Recent history is significantly worse for Spurs. They haven't beaten Arsenal in league play in nearly 10 years, last doing so at White Hart Lane on November 7th, 1999. The last time Spurs won in Highbury in league play was in 1993. The last 10 years at home in the derby Arsenal have 8 wins and 2 draws. Those draws came last season and 4 seasons ago so I suppose you could argue that Spurs are doing better in this fixture if you like.


The two clubs are level on points though Arsenal have a match in hand. Despite that and the season still being pretty young, their form is pretty different. Spurs started out on fire with four wins. They have since gone 2-1-3. To be fair, two of their three losses were at Chelsea and against Manchester United so schedule plays a role. They can't feel good about their loss last week though as it was at home against Stoke City, the first win for the Potters away from home this season. Since losing 4-2 at Manchester City, the end of two straight matchdays of losing in Manchester, Arsenal have won 4 and last week got a draw at West Ham. Expanding beyond league play, both teams won at home in the midweek against opponents from Liverpool. Spurs beat Everton 2-0 while Arsenal took care of Liverpool 2-1. The previous week Arsenal also had a disappointing 1-1 draw at AZ Alkmaar, giving up the equalizer in stoppage time in the second half.

Injuries and Suspensions

Arsenal have several injuries. Rosicky is questionable with a knee injury and Denison, Djourou, Wilshere and Walcott will all be out. Goalkeeper Lukasz Fabianski picked up a thigh injury in the league cup so he should be out as well. It's unlucky for Fabianski who was playing in his first match of the year due to a knee injury.

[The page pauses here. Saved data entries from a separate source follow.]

Lemma new_table_if_needed_statics txnid st :
  (current_tab st = None -> last_used_txnid st <> txnid) ->
  let st' := new_table_if_needed txnid st in
  last_used_txnid st' = txnid /\ current_tab st' = Some (resolved txnid st) /\
  session_tab st' = session_tab st /\ memory st' = memory st /\
  allocated st' = allocated st.
Proof.
  intros Htab. unfold new_table_if_needed, resolved.
  destruct (Z.eqb_spec (last_used_txnid st) txnid) as [Heq | Hne]; simpl; [| done].
  destruct (current_tab st) as [tab |]; [done |]. by destruct Htab.
Qed.

Lemma enter_spec nm subtxnid tab st :
  current_tab st = Some tab ->
  let vvar := (enter nm subtxnid tab st).1 in
  let st' := (enter nm subtxnid tab st).2 in
  entered nm subtxnid tab st st' vvar 0 /\
  last_used_txnid st' = last_used_txnid st /\
  session_tab st' = session_tab st /\
  allocated st' TopMemoryContext = allocated st TopMemoryContext /\
  (forall q, q <> vvar -> memory st' q = memory st q) /\
  (subxactid (memory st' vvar) = subxactid (memory st vvar) /\
   oid (memory st' vvar) = oid (memory st vvar) /\
   isnull (memory st' vvar) = isnull (memory st vvar) /\
   value (memory st' vvar) = value (memory st vvar)).
Proof.
  intros Hct. unfold enter. destruct (tab !! nm) as [var |] eqn:Hl.
  - destruct (Z.ltb_spec (subxactid (memory st (variable_value var))) subtxnid)
      as [Hlt | Hge]; simpl.
    + split; [eapply entered_push; simpl; eauto; pointers; lia |].
      repeat split; try (intros q Hq); pointers.
    + split; [eapply entered_overwrite; simpl; eauto; pointers; lia |].
      repeat split; try (intros q Hq); pointers.
  - simpl. split; [eapply entered_new; simpl; eauto; pointers; lia |].
    repeat split; try (intros q Hq); pointers.
Qed.

(** The payload lines: either [palloc(typlen)] raises and nothing is
    written, or the payload is stored through [vvar], in a chunk of its
    own when it is a copy. *)
Lemma store_value_spec cx vvar (fc : FunctionCallInfo) st :
  match store_value cx vvar fc st with
  | inl e =>
      copy_raises fc = true /\
      e = invalid_memory_alloc_request_size (get_typlen (arg_type fc))
  | inr st' =>
      copy_raises fc = false /\
      (last_used_txnid st' = last_used_txnid st /\ current_tab st' = current_tab st /\
       session_tab st' = session_tab st /\ notices st' = notices st) /\
      allocated st' cx = (allocated st cx + payload_chunks fc)%nat /\
      (forall c, c <> cx -> allocated st' c = allocated st c) /\
      (forall q, q <> vvar -> memory st' q = memory st q) /\
      subxactid (memory st' vvar) = subxactid (memory st vvar) /\
      oid (memory st' vvar) = oid (memory st vvar) /\
      isnull (memory st' vvar) = isnull (memory st vvar) /\
      previous (memory st' vvar) = previous (memory st vvar) /\
      (arg_isnull fc = false -> value (memory st' vvar) = arg_datum fc)
  end.
Proof.
  unfold store_value, copy_raises, payload_chunks, copy_raises, storable,
    PG_DETOAST_DATUM_COPY, palloc_memcpy, palloc.
  destruct (get_typbyval (arg_type fc)), (arg_isnull fc); simpl;
    try destruct (get_typlen (arg_type fc) =? -1); simpl;
    try destruct (AllocSizeIsValid _); simpl;
    repeat split; try (intros q Hq); pointers; lia.
Qed.

(** The writes after the payload: type, null flag and subtransaction id,
    all through [vvar]. *)
Lemma fill_spec vvar subtxnid (fc : FunctionCallInfo) st :
  let st' := poke vvar (set_subxactid subtxnid)
               (poke vvar (set_isnull (arg_isnull fc))
                  (poke vvar (set_oid (arg_type fc)) st)) in
  (last_used_txnid st' = last_used_txnid st /\ current_tab st' = current_tab st /\
   session_tab st' = session_tab st /\ allocated st' = allocated st) /\
  (forall q, q <> vvar -> memory st' q = memory st q) /\
  subxactid (memory st' vvar) = subtxnid /\
  oid (memory st' vvar) = arg_type fc /\
  isnull (memory st' vvar) = arg_isnull fc /\
  previous (memory st' vvar) = previous (memory st vvar) /\
  value (memory st' vvar) = value (memory st vvar).
Proof. simpl. repeat split; try (intros q Hq); pointers. Qed.

Lemma entered_more nm subtxnid tab st st' st'' vvar k k' :
  entered nm subtxnid tab st st' vvar k ->
  current_tab st'' = current_tab st' ->
  allocated st'' TopTransactionContext = (allocated st' TopTransactionContext + k')%nat ->
  previous (memory st'' vvar) = previous (memory st' vvar) ->
  entered nm subtxnid tab st st'' vvar (k + k').
Proof.
  intros [E1 E2 E3 E4 E5 | var E1 E2 E3 E4 E5 E6 | var E1 E2 E3 E4 E5 E6] Hc Ha Hp.
  - apply entered_new; try done; [congruence | lia | congruence].
  - apply entered_push with var; try done; [congruence | lia | congruence].
  - apply entered_overwrite with var; try done; [congruence | lia | congruence].
Qed.

Lemma entered_same nm subtxnid tab st0 st st' vvar k :
  entered nm subtxnid tab st st' vvar k ->
  memory st = memory st0 -> allocated st = allocated st0 ->
  entered nm subtxnid tab st0 st' vvar k.
Proof.
  intros [E1 E2 E3 E4 E5 | var E1 E2 E3 E4 E5 E6 | var E1 E2 E3 E4 E5 E6] Hm Ha;
    rewrite ?Hm, ?Ha in *.
  - by apply entered_new.
  - by apply entered_push with var.
  - by apply entered_overwrite with var.
Qed.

For Spurs, Jermain Defoe is still out suspended and Modric out with a broken leg. Other concerns are Aaron Lennon and Giovani Dos Santos. Both have ankle injuries and may or may not be ready. Jonathan Woodgate and Ledley King will probably be available but have had injury issues as well.

Scoring and Conceding

Arsenal have been the best scoring team this season. They have scored 5 more goals than any other club despite playing one fewer match than most. For the Gunners, the problems look to be at the defensive end. They have conceded 13 goals, 5 more than Chelsea, 2 more than Manchester United and the same as Liverpool. Again though, that's playing one fewer match than those title contenders. It is inevitable that their goal-scoring rate will slow down as they are on an unsustainable pace. They rate as the best team at scoring but only 10th best at defending in my EPL ranking.

Looking at goal differential, Tottenham have been running a bit above expectation. The teams around them have significantly higher goal differentials. My model rates them as the 4th best scoring team, 9th best defensively and 6th best overall.


I'm a bit in between models right now. I'm using the PLM to predict the result and the Poisson model to give me the most likely scorelines. Both models have Arsenal as huge favorites. The PLM gives them a 67% chance, Spurs just a 14% shot with the other 19% the likelihood of a draw. It gives 3-1, 3-2, 4-1, and 4-2 all about the same chance as the most likely scorelines, though each only have around a 5% chance. This is one of those matches where I don't fully trust the model. The problem is that Arsenal have been running at a ridiculous pace, almost certainly scoring more goals than expected given their skill level. They are on pace for 122 goals for the season while last year they scored only 68. I think Arsenal are still favorites but not to that extent. Something more like 50% Arsenal win and 25% for Spurs and the draw seems about right to me.

I'm making my prediction 3-1 Arsenal.